Du hast meine Seele vom Tode errettet, mein Auge von den Tränen, meinen Fuß vom Gleiten.

Die Rettung der Seele vom Tod – grade am Beginn der Passionszeit, an deren Ende ja die Überwindung des Todes steht, besteht die Gefahr, diesen Text vorschnell und kritiklos durch eine christliche Brille zu betrachten. Gegen eine solche christliche Brille ist erstmal nichts einzuwenden. Man muss jedoch in der Lage sein, sich durch Hinweise, die der Text gibt, zeitweise von der christlichen Brille zu lösen bzw. die Aussagen, die man aufgrund der christlichen Brille tätigen würde, nocheinmal zu hinterfragen.

Dem Losungstext gehen mehrere Verse voran. Zunächst wird erklärt, dass der Beter JHWH liebt und dieser ihn erhört und aus realer Todesgefahr errettet hat (V. 1-6). In V. 7 wird dann die Seele zur Ruhe gemahnt, da Gott ihr ja Gutes tut. Es kommt dann in V. 8 zu einer Veränderung im Text. Zuvor wurde von JHWH immer nur in der 3. Person gesprochen (V. 1-7), in V. 8 wird nun JHWH direkt angesprochen. Man kann nun sicher über verschiedene Entstehungsschichten des Textes sprechen. Ich aber finde es viel spannender, zu sehen, was der Redaktor hier vermittelt. Sowohl in V. 1-7 als auch in V. 8 lautet die zentrale Aussage: JHWH hat aus Todesgefahr gerettet. Inhaltlich also nichts Neues. Der Unterschied liegt jedoch darin, dass in 1-7 über JHWH, in V. 8 mit JHWH gesprochen wird. Über JHWH reden hat seine Zeit, mit JHWH reden hat seine Zeit. Der Psalmist spricht im Gebet erst über JHWH, er macht den Hörern und Lesern mit der Rede über JHWH plausibel, warum er überhaupt betet.

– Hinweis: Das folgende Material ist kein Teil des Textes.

(* ===== verification/InvoicePack.v ===== *)
(** * The invoice pack

    [packs/invoice/pack.py]: the extraction of the invoice fields from the
    chunks, with the patterns of the source, and the interface that the
    pipeline asks of a pack.  Texts are below U+0100, so the characters of the
    patterns above it (the euro sign, the bullet, the box drawing lines) are
    left out of them.  [float] is an argument; identifiers are drawn from
    [gen_id] in the order of the extractions; [int] has no limit on digits. *)

From S2P Require Import Prelude PyStr PyFloat Json JsonRead DataModel QualityGate MemoryStore Provenance Grounding Orchestrator.
From S2P Require Import Regex.

(** ** Lines *)

Abbreviation record := (string * Chunk)%type.

Definition border (c : ascii) : bool := bool_decide (c ∈ [" "%char; "009"%char; "|"%char]).

(** The lines of the chunks without table borders. *)
Definition lines_of (c : Chunk) : list record :=
  omap (λ l, if truthy (strip_by border l) then Some (strip_by border l, c) else None) (splitlines (c_text c)).
Definition records_of (chunks : list Chunk) : list record := flat_map lines_of chunks.

Definition full (r : re) (line : string) : bool := match fullmatch r line with Some _ => true | None => false end.
Definition at_start (r : re) (line : string) : bool := match re_match r line with Some _ => true | None => false end.

(** The first group of a full match. *)
Definition capture (r : re) (line : string) : option string := y ← fullmatch r line; group 1 y.

(** ** Patterns *)

Definition char_of (n : N) : string := String (ascii_of_N n) "".
Definition POUND : string := char_of 163.
Definition YEN : string := char_of 165.
Definition A_UMLAUT : string := char_of 228.
Definition O_UMLAUT : string := char_of 246.

Definition number_label : string :=
  "(?:invoice[ \t]+(?:number|no\.?|nr)|invoice[ \t]*#|" +:+
  "inv[ \t]+(?:number|no\.?)|fakturanr|faktura[ \t]+nr|" +:+
  "rechnungsnr|receipt[ \t]+no\.?|receipt[ \t]*#)".
Definition qualifier : string := "(?:draft|revised|provisional|estimated?|proposed|preliminary|unapproved)".
Definition invoice_heading : string := "(?:tax[ \t]+)?invoice".
Definition qualified_header : re := compile
  (qualifier +:+ "[ \t]+" +:+ invoice_heading +:+ "|" +:+ invoice_heading
   +:+ "(?:[ \t]+" +:+ qualifier +:+ "|[ \t]*\([ \t]*" +:+ qualifier
   +:+ "[ \t]*\)|[ \t]*[-:][ \t]*" +:+ qualifier +:+ ")") IGNORECASE.
Definition status_line : re := compile
  (qualifier +:+ "|(?:(?:invoice|document)[ \t]+)?status[ \t]*:[ \t]*" +:+ qualifier) IGNORECASE.
Definition header : re := compile
  "(?:tax[ \t]+)?invoice(?:[ \t]*:[ \t]*.+)?|faktura(?:[ \t]*/[ \t]*invoice)?|rechnung" IGNORECASE.
Definition numbered : re := compile (number_label +:+ "(?:[ \t]*:|[ \t]+)") IGNORECASE.
Definition other_label : re := compile
  "(?:invoice|tax[ \t]+invoice|date|due|bill[ \t]+to|customer|currency|total|description|no)\b" IGNORECASE.
Definition explicit_vendor : re := compile
  "(?:(?:tax[ \t]+)?invoice|from|vendor|supplier)[ \t]*:[ \t]*(.+)" IGNORECASE.
Definition rule : re := compile "[=\-*~_]+" no_flags.
Definition business : re := compile
  "\b(?:corp(?:oration)?|llc|inc|ltd|limited|company|solutions|services|industries|studio|works|ab)\b" IGNORECASE.
Definition identifier : re := compile
  (number_label +:+ "(?:[ \t]*:[ \t]*|[ \t]+)([A-Za-z0-9][A-Za-z0-9/-]*)") IGNORECASE.
Definition bare_identifier : re := compile "(?:no\.?|number)[ \t]*:?[ \t]+([A-Za-z0-9][A-Za-z0-9/-]*)" IGNORECASE.

Definition date_value : string :=
  "(\d{4}[-/]\d{2}[-/]\d{2}|\d{1,2}[ \t]+[a-zA-Z]+[ \t]+\d{4}|" +:+
  "[a-zA-Z]+[ \t]+\d{1,2},?[ \t]+\d{4}|\d{2}/\d{2}/\d{4})".
Definition invoice_date_label : string := "(?:invoice[ \t]+date|date|issued|billed|fakturadatum|datum|rechnungsdatum)".
Definition due_date_label : string :=
  "(?:due[ \t]+date|due|payment[ \t]+due|f" +:+ O_UMLAUT +:+ "rfallodatum|f" +:+ O_UMLAUT +:+ "rfallo|f" +:+
  A_UMLAUT +:+ "llig|zahlbar[ \t]+bis)".
Definition dated (label : string) : re := compile (label +:+ "[ \t]*:?[ \t]*" +:+ date_value) IGNORECASE.

Definition supported_codes : list string :=
  ["USD"; "EUR"; "GBP"; "SGD"; "AUD"; "CAD"; "JPY"; "CNY"; "INR"; "SEK"; "NOK"; "DKK"; "CHF"; "NZD"; "HKD"; "ZAR";
   "BRL"; "MXN"].
Definition currency_line : re := compile
  ("(?:all[ \t]+amounts[ \t]+in|currency|valuta|w" +:+ A_UMLAUT +:+ "hrung)[ \t]*:?[ \t]*([A-Za-z]{3})") IGNORECASE.
Definition currency_mark : re := compile "\(([A-Z]{3})\)" no_flags.

Definition amount : string := "(?:[$" +:+ POUND +:+ YEN +:+ "][ \t]*)?((?:\d{1,3}(?:,\d{3})+|\d+)\.\d{2})".
Definition total_label : string :=
  "(?:total[ \t]+amount[ \t]+due|total[ \t]+due|grand[ \t]+total|amount[ \t]+due|" +:+
  "amount[ \t]+payable|total[ \t]+payable|balance[ \t]+due|totalt[ \t]+att[ \t]+betala|" +:+
  "belopp[ \t]+att[ \t]+betala|gesamtbetrag|total[ \t]+amount|total|t[0o]tal[ \t]+am[0o]unt[ \t]+due)".
Definition unsafe_predicate : string :=
  qualifier +:+ "|not[ \t]+(?:approved|final)|" +:+
  "neither[ \t]+(?:final[ \t]+nor[ \t]+approved|approved[ \t]+nor[ \t]+final)".
Definition total_warning : re := compile
  ("(?:(?:this|the|both)[ \t]+)?(?:totals?|amounts?(?:[ \t]+payable)?)" +:+
   "(?:[ \t]+(?:is|are)[ \t]+|(?:[ \t]+status)?[ \t]*:[ \t]*)" +:+
   "(?:" +:+ unsafe_predicate +:+ ")(?:[ \t]+and[ \t]+(?:" +:+
   unsafe_predicate +:+ "))*(?:;[ \t]*do[ \t]+not[ \t]+pay)?[.!]?") IGNORECASE.
Definition total_line : re := compile
  ("(?:" +:+ qualifier +:+ "[ \t]+)?" +:+ total_label +:+ "[ \t]*:?[ \t]*" +:+ amount +:+ "(.*)") IGNORECASE.
Definition qualified_total : re := compile (qualifier +:+ "\b") IGNORECASE.
Definition tax_line : re := compile
  ("(?:sales[ \t]+tax|tax|vat|gst|moms|ust)[ \t]*(?:\([^()\r\n]*\))?[ \t]*:?[ \t]*" +:+ amount) IGNORECASE.

Definition generic_terms : re := compile
  ("(?:net[ \t]*[0-9]+|due[ \t]+(?:on|upon)[ \t]+receipt|" +:+
   "due[ \t]+immediately[ \t]+upon[ \t]+receipt|immediate|" +:+
   "immediately[ \t]+upon[ \t]+receipt|[0-9]+/[0-9]+[ \t]+net[ \t]*[0-9]+|" +:+
   "within[ \t]+[0-9]+[ \t]+days|[0-9]+[ \t]+(?:dagar|tage))") IGNORECASE.
Definition terms_line : re := compile
  "(?:payment[ \t]+terms|terms|betalningsvillkor|zahlungsbedingungen)[ \t]*:[ \t]*(.+)" IGNORECASE.
Definition payment_line : re := compile "(?:payment|betalning|zahlung)[ \t]*:[ \t]*(.+)" IGNORECASE.
Definition due_line : re := compile
  "((?:payment[ \t]+)?due[ \t]+(?:immediately[ \t]+)?(?:upon[ \t]+)?receipt)" IGNORECASE.

(** ** Dates *)

Definition MONTHS : list (string * Z) :=
  [("january", 1); ("february", 2); ("march", 3); ("april", 4); ("may", 5); ("june", 6); ("july", 7); ("august", 8);
   ("september", 9); ("october", 10); ("november", 11); ("december", 12); ("jan", 1); ("feb", 2); ("mar", 3); ("apr", 4);
   ("jun", 6); ("jul", 7); ("aug", 8); ("sep", 9); ("oct", 10); ("nov", 11); ("dec", 12)].
Definition month_of (name : string) : option Z := snd <$> List.find (λ p, bool_decide (p.1 = lower name)) MONTHS.

Definition is_leap (year : Z) : bool := (year mod 4 =? 0) && (negb (year mod 100 =? 0) || (year mod 400 =? 0)).
Definition days_in_month (year month : Z) : Z :=
  if month =? 2 then (if is_leap year then 29 else 28)
  else if bool_decide (month ∈ [4; 6; 9; 11]) then 30 else 31.

(** [datetime.date(year, month, day)] does not raise. *)
Definition valid_date (year month day : Z) : bool :=
  (1 <=? year) && (year <=? 9999) && (1 <=? month) && (month <=? 12) && (1 <=? day) && (day <=? days_in_month year month).

(** [f"{n:0wd}"] of a natural number, and [date.isoformat]. *)
Definition zeros (n : nat) : string := join "" (repeat "0" n).
Definition padded (width : nat) (n : Z) : string := zeros (width - String.length (pretty n)) +:+ pretty n.
Definition isoformat (year month day : Z) : string := padded 4 year +:+ "-" +:+ padded 2 month +:+ "-" +:+ padded 2 day.

Definition ymd_re : re := compile "([0-9]{4})([-/])([0-9]{2})\2([0-9]{2})" no_flags.
Definition day_month_re : re := compile "([0-9]{1,2})[ \t]+([A-Za-z]+)[ \t]+([0-9]{4})" no_flags.
Definition month_day_re : re := compile "([A-Za-z]+)[ \t]+([0-9]{1,2}),?[ \t]+([0-9]{4})" no_flags.
Definition dmy_re : re := compile "([0-9]{2})/([0-9]{2})/([0-9]{4})" no_flags.

Definition text_group (n : nat) (y : st) : string := default "" (group n y).
Definition int_group (n : nat) (y : st) : Z := int_of_digits (text_group n y).

(** Year, month and day; a name that is no month leaves the month unset. *)
Definition date_parts (s : string) : option (Z * option Z * Z) :=
  match fullmatch ymd_re s with
  | Some m => Some (int_group 1 m, Some (int_group 3 m), int_group 4 m)
  | None =>
      match fullmatch day_month_re s with
      | Some m => Some (int_group 3 m, month_of (text_group 2 m), int_group 1 m)
      | None =>
          match fullmatch month_day_re s with
          | Some m => Some (int_group 3 m, month_of (text_group 1 m), int_group 2 m)
          | None =>
              match fullmatch dmy_re s with
              | Some m => if 12 <? int_group 1 m then Some (int_group 3 m, Some (int_group 2 m), int_group 1 m) else None
              | None => None
              end
          end
      end
  end.

Definition parse_date (s : string) : option string :=
  match date_parts s with
  | Some (year, Some month, day) => if valid_date year month day then Some (isoformat year month day) else None
  | _ => None
  end.

(** ** Extraction *)

Abbreviation candidate := (string * string * Chunk)%type.

(** [Extraction(...)] but for its identifier. *)
Definition extraction (pack_id field value span : string) (confidence : f64) (chunk_id : string) (id : string) : Extraction :=
  {| e_ext_id := id; e_pack_id := pack_id; e_field_name := field; e_value := value; e_source_span := span;
     e_confidence := confidence; e_model_version := ""; e_status := SUGGESTED; e_chunk_id := chunk_id;
     e_method := BLOCK; e_anchors := [] |}.

Section Invoice.
Context `{FR : FloatRepr}.
Variable pack_id : string.
Variable parse_float : string → result f64.

(** [emit]: conflicting values are unresolved. *)
Definition emit (field : string) (candidates : list candidate) (confidence : f64) : list (string → Extraction) :=
  match candidates with
  | [] => []
  | (value, span, chunk) :: rest =>
      if forallb (λ c, bool_decide (c.1.1 = value)) rest
      then [extraction pack_id field value span confidence (c_chunk_id chunk)] else []
  end.

Definition vendor_candidate (value : string) : bool :=
  truthy value && (String.length value <=? 200)%nat && exists_str is_alpha value && negb (contains ":" value) &&
  negb (full qualified_header value) && negb (full status_line value) && negb (at_start other_label value).

Definition is_header (line : string) : bool := full header line || full qualified_header line.

(** The line after a heading. *)
Definition next_vendor (records : list record) (index : nat) (line : string) : list candidate :=
  if is_header line then
    match records !! S index with
    | Some (value, source) => if vendor_candidate value && negb (full rule value) then [(value, value, source)] else []
    | None => []
    end
  else [].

Ich glaube, wir können aus diesem Psalm lernen, dass wir uns bewusst machen, warum wir beten – und auch keine Scheu davor haben, anderen gegenüber zu erklären, was uns zum Gebet bringt.

Ich habe zu Beginn von der Passionszeit und der christlichen Brille gesprochen. Die Brille möchte ich jetzt wieder aufsetzen. Mit Blick auf die Situation des Psalmisten ist zu sagen: Er spricht von einem gegenwärtigen, für Menschen fühlbaren Tod – vom leiblichen Tod. Dieser Tod ist auch nach Christi Auferstehung nicht aus der Welt. Gestorben und begraben wird weiterhin. Der leibliche Tod ist ein Schlusspunkt hinter dem irdischen Leben. Doch Christen dürfen auf einen weiteren, wichtigen Punkt Vertrauen: Die Auferstehung Christi. Sie ist der Punkt, der aus dem Schlußpunkt hinter dem irdischen Leben den Doppelpunkt vor dem ewigen Leben macht. Der Entstehung dieses Doppelpunktes gedenken wir in den nächsten 40 Tagen der Passionszeit.